**Goal of the exercise:** Once the line with "(** A [Tile]" is found in the entries below, repeat it and each following line exactly, up to and including the line with "(session_world (fun _ => NetTimeout))))))". Add no other lines.
[Opening Data for review section]
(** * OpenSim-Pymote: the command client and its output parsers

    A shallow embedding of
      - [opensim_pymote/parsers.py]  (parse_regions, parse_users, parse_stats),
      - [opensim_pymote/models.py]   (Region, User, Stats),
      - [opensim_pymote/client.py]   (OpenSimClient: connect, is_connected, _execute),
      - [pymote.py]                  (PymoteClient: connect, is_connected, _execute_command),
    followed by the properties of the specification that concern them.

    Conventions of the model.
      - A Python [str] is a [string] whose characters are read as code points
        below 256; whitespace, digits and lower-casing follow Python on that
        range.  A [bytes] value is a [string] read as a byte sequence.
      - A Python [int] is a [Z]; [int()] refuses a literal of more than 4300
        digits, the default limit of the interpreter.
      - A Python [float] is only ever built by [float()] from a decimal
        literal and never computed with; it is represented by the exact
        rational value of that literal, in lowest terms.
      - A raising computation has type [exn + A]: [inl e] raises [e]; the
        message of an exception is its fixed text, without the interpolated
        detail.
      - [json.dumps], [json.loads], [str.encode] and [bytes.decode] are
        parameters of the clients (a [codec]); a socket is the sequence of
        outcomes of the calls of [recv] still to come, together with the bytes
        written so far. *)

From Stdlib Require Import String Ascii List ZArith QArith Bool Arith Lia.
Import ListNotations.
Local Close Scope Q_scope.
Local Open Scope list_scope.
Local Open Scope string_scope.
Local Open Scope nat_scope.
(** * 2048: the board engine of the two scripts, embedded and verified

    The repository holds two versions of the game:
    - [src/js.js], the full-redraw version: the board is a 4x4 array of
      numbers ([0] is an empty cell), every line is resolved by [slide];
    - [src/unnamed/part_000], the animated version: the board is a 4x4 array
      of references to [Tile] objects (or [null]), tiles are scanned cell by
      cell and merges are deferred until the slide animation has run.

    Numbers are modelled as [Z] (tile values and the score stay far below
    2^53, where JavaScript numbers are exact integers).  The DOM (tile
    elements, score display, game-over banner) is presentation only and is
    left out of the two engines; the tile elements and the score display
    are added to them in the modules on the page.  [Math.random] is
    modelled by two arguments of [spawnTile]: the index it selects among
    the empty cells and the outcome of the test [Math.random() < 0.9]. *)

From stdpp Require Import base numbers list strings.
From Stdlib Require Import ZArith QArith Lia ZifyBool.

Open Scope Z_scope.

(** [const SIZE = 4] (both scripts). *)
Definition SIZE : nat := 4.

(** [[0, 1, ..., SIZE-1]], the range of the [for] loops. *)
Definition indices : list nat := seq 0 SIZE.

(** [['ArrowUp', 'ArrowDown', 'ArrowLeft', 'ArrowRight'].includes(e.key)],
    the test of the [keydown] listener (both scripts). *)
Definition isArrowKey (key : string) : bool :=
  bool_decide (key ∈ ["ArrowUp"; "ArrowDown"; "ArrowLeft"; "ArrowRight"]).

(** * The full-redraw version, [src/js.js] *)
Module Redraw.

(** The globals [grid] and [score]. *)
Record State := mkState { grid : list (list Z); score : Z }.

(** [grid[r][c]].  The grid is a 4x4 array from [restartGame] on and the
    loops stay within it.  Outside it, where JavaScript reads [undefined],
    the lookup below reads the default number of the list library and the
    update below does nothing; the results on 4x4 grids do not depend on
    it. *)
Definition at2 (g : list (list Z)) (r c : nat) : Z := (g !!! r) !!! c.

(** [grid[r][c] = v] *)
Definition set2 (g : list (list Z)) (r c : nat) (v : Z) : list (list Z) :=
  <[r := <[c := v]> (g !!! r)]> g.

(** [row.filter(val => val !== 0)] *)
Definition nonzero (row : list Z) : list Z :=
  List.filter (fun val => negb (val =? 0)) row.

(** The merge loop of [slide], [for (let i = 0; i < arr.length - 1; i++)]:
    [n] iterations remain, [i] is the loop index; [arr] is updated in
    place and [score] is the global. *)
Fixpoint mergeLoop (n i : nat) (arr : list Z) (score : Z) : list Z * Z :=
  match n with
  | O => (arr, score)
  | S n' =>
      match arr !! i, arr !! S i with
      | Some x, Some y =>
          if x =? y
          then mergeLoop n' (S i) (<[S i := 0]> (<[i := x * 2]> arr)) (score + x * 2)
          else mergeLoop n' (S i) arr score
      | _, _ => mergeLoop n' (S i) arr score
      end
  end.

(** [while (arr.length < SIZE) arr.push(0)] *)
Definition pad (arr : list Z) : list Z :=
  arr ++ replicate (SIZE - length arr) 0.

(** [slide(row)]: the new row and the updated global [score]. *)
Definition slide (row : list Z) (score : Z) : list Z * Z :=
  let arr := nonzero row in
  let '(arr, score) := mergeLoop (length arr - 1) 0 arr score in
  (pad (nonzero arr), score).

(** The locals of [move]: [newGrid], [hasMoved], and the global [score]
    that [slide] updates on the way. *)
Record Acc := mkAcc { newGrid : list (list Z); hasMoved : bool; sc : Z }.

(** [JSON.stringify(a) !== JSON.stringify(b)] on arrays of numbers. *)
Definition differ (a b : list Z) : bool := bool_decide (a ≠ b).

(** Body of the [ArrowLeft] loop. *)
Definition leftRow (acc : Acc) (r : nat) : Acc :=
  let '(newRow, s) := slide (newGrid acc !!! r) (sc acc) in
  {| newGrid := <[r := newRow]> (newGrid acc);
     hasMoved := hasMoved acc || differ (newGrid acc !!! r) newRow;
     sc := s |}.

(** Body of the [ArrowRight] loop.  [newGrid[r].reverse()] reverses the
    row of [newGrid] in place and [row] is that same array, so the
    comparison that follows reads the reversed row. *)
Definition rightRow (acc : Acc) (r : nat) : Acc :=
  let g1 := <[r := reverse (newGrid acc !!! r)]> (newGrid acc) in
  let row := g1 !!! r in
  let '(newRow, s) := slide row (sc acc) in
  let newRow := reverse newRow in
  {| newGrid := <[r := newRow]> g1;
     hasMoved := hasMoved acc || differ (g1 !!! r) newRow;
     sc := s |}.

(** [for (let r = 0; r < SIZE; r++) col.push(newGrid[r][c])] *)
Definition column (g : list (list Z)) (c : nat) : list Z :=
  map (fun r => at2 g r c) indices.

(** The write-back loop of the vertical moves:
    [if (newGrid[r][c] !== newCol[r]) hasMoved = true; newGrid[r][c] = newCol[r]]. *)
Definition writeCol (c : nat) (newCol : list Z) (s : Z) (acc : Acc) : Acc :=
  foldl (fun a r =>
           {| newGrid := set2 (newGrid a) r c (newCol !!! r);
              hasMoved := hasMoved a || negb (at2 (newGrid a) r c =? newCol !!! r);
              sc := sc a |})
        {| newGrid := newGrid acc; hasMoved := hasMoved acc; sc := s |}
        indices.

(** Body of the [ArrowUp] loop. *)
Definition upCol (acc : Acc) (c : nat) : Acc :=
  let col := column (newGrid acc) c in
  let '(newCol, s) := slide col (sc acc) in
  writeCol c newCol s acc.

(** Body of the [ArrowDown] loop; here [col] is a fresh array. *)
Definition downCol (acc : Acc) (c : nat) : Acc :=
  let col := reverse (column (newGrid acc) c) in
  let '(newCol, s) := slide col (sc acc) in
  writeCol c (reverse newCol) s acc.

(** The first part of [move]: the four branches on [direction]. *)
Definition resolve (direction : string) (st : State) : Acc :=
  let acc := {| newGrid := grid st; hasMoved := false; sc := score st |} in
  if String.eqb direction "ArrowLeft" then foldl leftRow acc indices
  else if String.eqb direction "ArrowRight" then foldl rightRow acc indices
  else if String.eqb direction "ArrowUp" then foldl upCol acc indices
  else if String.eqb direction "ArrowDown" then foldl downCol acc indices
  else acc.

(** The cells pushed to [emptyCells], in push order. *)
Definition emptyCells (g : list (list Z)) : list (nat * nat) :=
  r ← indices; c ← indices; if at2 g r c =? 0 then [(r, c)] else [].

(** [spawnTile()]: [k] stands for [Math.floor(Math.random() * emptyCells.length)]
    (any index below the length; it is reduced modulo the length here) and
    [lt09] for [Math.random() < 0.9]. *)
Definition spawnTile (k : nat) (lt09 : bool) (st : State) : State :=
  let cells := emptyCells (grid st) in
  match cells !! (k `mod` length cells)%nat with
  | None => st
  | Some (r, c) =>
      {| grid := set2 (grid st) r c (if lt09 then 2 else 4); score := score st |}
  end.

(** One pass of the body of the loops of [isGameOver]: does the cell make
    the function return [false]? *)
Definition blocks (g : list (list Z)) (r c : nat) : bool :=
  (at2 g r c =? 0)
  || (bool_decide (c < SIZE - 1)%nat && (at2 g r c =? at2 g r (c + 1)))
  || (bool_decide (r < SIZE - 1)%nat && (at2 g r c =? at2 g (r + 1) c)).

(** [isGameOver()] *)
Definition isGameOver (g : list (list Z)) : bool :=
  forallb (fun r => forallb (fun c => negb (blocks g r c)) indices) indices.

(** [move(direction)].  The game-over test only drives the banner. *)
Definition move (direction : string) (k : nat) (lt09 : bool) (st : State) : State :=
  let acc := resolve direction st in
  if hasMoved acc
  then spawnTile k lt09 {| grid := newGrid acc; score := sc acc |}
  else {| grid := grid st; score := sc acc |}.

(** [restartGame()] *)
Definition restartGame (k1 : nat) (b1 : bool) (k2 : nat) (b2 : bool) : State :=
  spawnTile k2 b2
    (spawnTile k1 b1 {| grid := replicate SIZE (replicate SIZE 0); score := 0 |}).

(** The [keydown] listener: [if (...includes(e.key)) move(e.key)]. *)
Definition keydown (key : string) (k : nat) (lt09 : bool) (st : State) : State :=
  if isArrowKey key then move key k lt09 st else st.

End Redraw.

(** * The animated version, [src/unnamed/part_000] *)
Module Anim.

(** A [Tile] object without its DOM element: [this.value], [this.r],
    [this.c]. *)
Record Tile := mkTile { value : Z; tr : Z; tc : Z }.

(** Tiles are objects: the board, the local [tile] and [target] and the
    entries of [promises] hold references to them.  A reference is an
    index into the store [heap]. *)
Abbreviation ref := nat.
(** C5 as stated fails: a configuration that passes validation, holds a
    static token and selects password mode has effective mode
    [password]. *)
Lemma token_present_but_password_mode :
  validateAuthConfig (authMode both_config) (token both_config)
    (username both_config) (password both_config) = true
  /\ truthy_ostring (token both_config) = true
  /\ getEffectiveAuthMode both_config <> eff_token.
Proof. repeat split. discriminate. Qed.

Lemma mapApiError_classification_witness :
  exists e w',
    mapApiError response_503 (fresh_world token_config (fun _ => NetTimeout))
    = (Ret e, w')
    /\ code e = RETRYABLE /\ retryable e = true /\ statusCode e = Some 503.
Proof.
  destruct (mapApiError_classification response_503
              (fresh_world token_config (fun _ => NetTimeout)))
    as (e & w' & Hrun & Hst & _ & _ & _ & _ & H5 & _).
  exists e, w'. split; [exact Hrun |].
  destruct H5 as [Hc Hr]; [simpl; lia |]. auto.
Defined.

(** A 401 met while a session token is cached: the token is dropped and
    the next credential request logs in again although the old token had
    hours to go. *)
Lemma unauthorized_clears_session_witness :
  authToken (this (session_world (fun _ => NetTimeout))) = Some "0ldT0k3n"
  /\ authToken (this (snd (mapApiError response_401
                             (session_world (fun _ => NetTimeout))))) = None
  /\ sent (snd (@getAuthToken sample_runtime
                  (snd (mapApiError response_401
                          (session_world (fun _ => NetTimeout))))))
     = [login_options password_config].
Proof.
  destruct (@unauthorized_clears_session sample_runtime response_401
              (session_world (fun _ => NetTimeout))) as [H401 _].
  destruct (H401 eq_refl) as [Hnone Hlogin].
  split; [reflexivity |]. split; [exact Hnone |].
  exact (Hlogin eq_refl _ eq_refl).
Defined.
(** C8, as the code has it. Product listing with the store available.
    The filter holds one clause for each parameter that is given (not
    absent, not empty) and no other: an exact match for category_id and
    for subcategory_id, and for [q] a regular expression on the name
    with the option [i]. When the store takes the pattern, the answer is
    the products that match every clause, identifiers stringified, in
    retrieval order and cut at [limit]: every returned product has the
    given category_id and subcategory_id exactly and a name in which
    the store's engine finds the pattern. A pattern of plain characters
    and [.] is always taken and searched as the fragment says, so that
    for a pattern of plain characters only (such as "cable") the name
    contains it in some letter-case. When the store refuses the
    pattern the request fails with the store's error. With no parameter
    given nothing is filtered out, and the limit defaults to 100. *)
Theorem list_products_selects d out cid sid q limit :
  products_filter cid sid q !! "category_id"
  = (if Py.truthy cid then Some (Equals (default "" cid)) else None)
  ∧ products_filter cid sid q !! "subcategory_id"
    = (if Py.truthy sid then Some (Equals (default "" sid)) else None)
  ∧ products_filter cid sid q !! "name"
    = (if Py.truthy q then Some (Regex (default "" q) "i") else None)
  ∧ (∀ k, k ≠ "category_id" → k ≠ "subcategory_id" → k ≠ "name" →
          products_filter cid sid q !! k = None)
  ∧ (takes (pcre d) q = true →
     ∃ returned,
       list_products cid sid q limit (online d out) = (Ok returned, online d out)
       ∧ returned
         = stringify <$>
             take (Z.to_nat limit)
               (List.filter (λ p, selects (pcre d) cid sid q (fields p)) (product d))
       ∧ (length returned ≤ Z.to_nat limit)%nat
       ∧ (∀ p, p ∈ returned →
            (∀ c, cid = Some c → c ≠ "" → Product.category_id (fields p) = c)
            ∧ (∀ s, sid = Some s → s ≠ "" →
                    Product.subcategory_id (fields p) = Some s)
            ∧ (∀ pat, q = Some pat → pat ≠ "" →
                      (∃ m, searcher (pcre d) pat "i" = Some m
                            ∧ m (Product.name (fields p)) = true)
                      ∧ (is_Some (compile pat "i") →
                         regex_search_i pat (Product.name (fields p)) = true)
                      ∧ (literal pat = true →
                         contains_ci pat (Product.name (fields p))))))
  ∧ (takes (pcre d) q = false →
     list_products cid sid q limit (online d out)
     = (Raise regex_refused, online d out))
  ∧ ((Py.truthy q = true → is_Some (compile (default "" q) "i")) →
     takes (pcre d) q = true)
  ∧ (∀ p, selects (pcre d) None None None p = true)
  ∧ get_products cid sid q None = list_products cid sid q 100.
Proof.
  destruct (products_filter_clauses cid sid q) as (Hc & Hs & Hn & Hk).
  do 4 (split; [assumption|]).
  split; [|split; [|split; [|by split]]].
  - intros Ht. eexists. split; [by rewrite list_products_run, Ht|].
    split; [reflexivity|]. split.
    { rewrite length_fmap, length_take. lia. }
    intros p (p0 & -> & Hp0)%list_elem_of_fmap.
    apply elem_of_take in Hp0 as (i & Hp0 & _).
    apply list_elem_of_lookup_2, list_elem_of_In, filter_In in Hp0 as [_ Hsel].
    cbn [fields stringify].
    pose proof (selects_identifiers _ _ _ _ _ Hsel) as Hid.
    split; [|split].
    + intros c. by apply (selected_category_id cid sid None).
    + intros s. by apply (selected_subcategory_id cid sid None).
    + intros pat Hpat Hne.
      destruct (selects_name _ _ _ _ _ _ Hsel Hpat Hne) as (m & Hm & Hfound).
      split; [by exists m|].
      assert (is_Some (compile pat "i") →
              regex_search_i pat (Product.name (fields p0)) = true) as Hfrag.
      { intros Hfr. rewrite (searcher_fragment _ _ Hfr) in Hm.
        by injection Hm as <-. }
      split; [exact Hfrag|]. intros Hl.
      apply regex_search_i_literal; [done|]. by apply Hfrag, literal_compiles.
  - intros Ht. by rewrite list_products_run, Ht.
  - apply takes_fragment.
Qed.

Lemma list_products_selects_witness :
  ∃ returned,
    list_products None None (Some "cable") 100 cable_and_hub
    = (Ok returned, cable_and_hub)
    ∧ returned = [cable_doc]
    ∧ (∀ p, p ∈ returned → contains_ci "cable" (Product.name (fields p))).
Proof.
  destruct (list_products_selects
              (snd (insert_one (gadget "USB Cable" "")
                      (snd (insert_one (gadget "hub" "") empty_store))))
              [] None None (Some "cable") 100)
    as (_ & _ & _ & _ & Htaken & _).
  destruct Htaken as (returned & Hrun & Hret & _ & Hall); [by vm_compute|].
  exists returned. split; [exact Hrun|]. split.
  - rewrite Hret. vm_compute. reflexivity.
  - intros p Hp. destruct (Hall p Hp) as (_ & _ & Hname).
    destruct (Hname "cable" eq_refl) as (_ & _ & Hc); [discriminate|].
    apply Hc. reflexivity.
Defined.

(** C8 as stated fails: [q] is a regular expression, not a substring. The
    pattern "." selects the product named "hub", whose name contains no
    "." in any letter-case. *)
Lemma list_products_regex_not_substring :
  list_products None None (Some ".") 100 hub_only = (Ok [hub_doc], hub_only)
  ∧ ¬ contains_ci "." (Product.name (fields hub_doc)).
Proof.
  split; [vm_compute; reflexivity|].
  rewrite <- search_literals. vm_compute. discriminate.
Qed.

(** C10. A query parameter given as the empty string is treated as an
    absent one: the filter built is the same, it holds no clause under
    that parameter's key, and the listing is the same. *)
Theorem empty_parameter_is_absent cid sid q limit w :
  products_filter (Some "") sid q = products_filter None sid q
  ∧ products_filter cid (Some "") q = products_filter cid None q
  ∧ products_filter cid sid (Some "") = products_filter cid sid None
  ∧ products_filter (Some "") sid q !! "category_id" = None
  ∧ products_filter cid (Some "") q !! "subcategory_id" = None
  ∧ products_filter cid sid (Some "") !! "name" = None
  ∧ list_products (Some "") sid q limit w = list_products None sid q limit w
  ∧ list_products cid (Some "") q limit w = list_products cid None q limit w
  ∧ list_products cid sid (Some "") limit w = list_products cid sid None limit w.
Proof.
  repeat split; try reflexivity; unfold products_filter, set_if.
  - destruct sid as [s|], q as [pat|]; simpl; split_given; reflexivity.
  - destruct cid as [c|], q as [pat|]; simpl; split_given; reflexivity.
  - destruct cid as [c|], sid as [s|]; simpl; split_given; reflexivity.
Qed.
[Closing Data for review section]
**Answer space:**
(** A [Tile] object without its DOM element: [this.value], [this.r],
    [this.c]. *)
Record Tile := mkTile { value : Z; tr : Z; tc : Z }.

(** Tiles are objects: the board, the local [tile] and [target] and the
    entries of [promises] hold references to them.  A reference is an
    index into the store [heap]. *)
Abbreviation ref := nat.
(** C5 as stated fails: a configuration that passes validation, holds a
    static token and selects password mode has effective mode
    [password]. *)
Lemma token_present_but_password_mode :
  validateAuthConfig (authMode both_config) (token both_config)
    (username both_config) (password both_config) = true
  /\ truthy_ostring (token both_config) = true
  /\ getEffectiveAuthMode both_config <> eff_token.
Proof. repeat split. discriminate. Qed.

Lemma mapApiError_classification_witness :
  exists e w',
    mapApiError response_503 (fresh_world token_config (fun _ => NetTimeout))
    = (Ret e, w')
    /\ code e = RETRYABLE /\ retryable e = true /\ statusCode e = Some 503.
Proof.
  destruct (mapApiError_classification response_503
              (fresh_world token_config (fun _ => NetTimeout)))
    as (e & w' & Hrun & Hst & _ & _ & _ & _ & H5 & _).
  exists e, w'. split; [exact Hrun |].
  destruct H5 as [Hc Hr]; [simpl; lia |]. auto.
Defined.

(** A 401 met while a session token is cached: the token is dropped and
    the next credential request logs in again although the old token had
    hours to go. *)
Lemma unauthorized_clears_session_witness :
  authToken (this (session_world (fun _ => NetTimeout))) = Some "0ldT0k3n"
  /\ authToken (this (snd (mapApiError response_401
                             (session_world (fun _ => NetTimeout))))) = None
  /\ sent (snd (@getAuthToken sample_runtime
                  (snd (mapApiError response_401
                          (session_world (fun _ => NetTimeout))))))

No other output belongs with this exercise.